> **TASK DETAILS**
Reading the listing below, count the lines that contain the word "requests" and give that count alone.

> **DATA UNDER STUDY**
======

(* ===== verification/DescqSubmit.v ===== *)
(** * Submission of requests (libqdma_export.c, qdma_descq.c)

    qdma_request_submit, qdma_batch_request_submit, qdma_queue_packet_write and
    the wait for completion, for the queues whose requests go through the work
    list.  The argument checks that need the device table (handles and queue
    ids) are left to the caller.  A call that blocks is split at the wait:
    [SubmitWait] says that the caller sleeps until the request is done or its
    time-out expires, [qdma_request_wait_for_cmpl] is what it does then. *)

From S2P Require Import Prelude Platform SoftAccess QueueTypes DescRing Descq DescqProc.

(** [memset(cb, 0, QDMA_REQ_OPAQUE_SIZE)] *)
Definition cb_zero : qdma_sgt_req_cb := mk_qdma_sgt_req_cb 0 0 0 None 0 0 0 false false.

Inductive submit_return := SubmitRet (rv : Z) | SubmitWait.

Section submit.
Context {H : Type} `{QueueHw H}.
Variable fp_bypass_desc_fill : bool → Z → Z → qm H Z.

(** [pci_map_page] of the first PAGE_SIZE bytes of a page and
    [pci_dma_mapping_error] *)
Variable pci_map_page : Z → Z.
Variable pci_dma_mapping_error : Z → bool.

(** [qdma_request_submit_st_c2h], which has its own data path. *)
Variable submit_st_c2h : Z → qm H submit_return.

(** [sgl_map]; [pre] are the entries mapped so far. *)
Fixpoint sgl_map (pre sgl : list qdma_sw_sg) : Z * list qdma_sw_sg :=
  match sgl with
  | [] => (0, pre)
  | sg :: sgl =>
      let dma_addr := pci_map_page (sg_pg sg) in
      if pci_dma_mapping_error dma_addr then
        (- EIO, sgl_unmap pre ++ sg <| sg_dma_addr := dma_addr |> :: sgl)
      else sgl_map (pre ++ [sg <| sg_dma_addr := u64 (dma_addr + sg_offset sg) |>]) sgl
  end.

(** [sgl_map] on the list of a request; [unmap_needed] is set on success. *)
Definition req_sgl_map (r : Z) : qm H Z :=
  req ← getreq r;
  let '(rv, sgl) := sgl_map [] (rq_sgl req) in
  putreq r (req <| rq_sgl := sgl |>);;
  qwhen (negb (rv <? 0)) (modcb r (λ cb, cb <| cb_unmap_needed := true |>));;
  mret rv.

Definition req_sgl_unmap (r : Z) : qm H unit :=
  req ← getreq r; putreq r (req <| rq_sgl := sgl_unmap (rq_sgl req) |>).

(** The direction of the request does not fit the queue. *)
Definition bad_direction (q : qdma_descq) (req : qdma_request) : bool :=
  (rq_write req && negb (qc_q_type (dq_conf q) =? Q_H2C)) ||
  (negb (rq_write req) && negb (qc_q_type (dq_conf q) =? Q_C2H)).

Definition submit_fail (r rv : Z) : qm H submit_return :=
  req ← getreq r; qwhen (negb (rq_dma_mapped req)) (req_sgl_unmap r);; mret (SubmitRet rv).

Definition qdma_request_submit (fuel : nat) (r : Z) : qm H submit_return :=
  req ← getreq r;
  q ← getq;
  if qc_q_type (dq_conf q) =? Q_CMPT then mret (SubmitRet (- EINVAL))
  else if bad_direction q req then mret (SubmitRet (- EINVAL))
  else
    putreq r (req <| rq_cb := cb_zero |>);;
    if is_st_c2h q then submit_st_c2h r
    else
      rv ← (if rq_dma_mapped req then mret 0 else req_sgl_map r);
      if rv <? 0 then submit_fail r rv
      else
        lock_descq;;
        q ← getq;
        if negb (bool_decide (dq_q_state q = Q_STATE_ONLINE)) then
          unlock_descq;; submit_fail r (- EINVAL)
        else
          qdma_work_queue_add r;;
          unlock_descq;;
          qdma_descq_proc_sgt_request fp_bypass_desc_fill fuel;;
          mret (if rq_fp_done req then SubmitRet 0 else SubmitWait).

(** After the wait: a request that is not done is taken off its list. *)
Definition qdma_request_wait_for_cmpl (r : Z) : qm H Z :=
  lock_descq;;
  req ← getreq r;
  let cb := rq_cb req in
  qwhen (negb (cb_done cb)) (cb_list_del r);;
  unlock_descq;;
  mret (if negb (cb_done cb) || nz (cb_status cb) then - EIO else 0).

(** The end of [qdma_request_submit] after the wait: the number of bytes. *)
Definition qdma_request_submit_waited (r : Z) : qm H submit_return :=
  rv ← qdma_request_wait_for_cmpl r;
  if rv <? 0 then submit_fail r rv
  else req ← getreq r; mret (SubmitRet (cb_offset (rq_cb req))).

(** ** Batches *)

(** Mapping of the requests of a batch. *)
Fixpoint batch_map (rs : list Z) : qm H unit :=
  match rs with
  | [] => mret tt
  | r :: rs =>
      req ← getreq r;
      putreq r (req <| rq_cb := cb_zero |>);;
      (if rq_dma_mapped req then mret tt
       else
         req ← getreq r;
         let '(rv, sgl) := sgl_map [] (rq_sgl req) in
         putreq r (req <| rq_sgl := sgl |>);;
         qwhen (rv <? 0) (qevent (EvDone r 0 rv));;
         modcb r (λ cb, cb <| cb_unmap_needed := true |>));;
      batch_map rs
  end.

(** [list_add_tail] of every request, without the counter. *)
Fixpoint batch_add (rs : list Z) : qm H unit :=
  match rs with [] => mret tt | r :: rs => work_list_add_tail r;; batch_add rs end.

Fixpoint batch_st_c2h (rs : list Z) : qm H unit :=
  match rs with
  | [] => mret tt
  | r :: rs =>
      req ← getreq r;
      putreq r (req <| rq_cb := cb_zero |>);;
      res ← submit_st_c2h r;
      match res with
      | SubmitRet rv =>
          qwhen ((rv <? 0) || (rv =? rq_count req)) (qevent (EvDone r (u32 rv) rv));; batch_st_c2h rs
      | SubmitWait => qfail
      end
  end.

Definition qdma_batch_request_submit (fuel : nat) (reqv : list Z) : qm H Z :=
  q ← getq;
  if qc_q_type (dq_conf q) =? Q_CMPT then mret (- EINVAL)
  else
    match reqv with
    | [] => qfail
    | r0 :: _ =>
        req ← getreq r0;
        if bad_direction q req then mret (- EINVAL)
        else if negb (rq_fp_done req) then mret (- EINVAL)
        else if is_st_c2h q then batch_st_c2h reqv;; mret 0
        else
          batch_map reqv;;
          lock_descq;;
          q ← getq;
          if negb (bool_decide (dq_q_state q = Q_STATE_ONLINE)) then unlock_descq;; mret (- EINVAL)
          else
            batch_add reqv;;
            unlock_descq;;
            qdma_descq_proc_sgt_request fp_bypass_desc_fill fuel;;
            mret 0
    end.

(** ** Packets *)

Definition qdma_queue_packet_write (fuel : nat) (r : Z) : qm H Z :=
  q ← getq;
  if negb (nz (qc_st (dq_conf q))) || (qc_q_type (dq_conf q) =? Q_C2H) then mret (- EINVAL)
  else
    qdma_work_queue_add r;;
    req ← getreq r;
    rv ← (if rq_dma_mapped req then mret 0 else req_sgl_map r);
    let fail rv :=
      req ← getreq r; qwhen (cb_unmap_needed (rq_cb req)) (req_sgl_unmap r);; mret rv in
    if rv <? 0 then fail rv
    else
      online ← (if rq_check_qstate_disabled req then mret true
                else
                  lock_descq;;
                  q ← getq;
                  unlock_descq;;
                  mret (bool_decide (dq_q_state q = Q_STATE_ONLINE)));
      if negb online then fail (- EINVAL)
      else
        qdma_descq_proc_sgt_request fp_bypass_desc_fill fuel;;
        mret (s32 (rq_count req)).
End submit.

======

> **COMPLETED TASK**
3